(** * json-workbench: the batch transform engine, path addressing and the
      filter engine, embedded in Rocq.

    Sources embedded here:
    - [src/utils/objectPath.ts]         ([setAtPath], [getAtPath],
      [renameKeyAtPath], [removeAtPath], [addObjectEntryAtPath],
      [addArrayItemAtPath]);
    - the batch worker                  ([applyBatch] and its helpers
      [escapeStringValue], [unescapeStringValue], [smartParseValue],
      [isEAVObject], [flattenObject], [getValueByPath]);
    - [src/store/fileStore.ts]          ([checkRule],
      [recalculateFilteredData], [getFilteredData], [getOriginalIndex],
      [commitFilterToData], [setSearchQuery], [addFilterRule],
      [removeFilterRule], [removeFilterGroup], [clearAllFilters],
      [nestFields], [reorderKeys], [batchRenameField], [batchDeleteFields],
      [setIndex], [updateRecord], [replaceActiveFileData], [undo], [redo],
      [canUndo], [canRedo]);
    - [src/components/batch/BatchPanel.tsx] (the dispatch of the
      [nestFields] action) and the data insights panel ([getValue]).

    Modelling conventions.
    - A JavaScript value is a [Value]: [undefined], [null], booleans,
      numbers, strings, arrays and plain objects.  Numbers are kept abstract
      (class [JsNumber]): the program only converts, prints and compares
      them.
    - An object is the list of its own enumerable properties in enumeration
      order, with pairwise distinct keys.  [obj_has], [obj_read] and
      [obj_set] are the test [k in o], the read [o[k]] and the assignment
      [o[k] = v] on own properties; [obj_set] overwrites in place or
      appends.  They are the operations of the code on every plain key
      ([plainKey]).  They differ from them on the names of the members of
      [Object.prototype] ([inherited]), which [in] and a read find in every
      object and among which [__proto__] is an accessor, and on array
      indices ([integerLike]), which an object enumerates first.  A
      statement that depends on the difference excludes these keys in its
      hypotheses.  An object spread [{...o}] of such a list is the list.
    - The module [Proto] embeds [setAtPath] and [getAtPath] a second time,
      on values that carry their prototype, with the accessor [__proto__]
      and the place of integer-like keys, for the round trip of writing
      and reading a path.
    - An array is the list of its elements plus the named (non-index)
      properties an assignment such as [a[NaN] = x] creates.  A hole reads
      as [undefined] and is stored as [VUndef].
    - Strings are [string]s; whitespace and letter case are those of ASCII.
    - A JavaScript exception that the code does not catch is [None]:
      [String] and [Number] on an object or array that cannot be converted
      ([toStr], [toNumber]), and [JSON.stringify] in the filter where the
      codec gives no text.  *)

From Stdlib Require Import String Ascii List Bool Arith NArith ZArith Lia.
From Stdlib Require Import DecimalString Sorted.
Import ListNotations.
Local Open Scope list_scope.
Local Open Scope string_scope.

* * *

__Assignment__. Copy every line from the entries that contains the word "accessor".

__Task output__.
      object and among which [__proto__] is an accessor, and on array
      on values that carry their prototype, with the accessor [__proto__]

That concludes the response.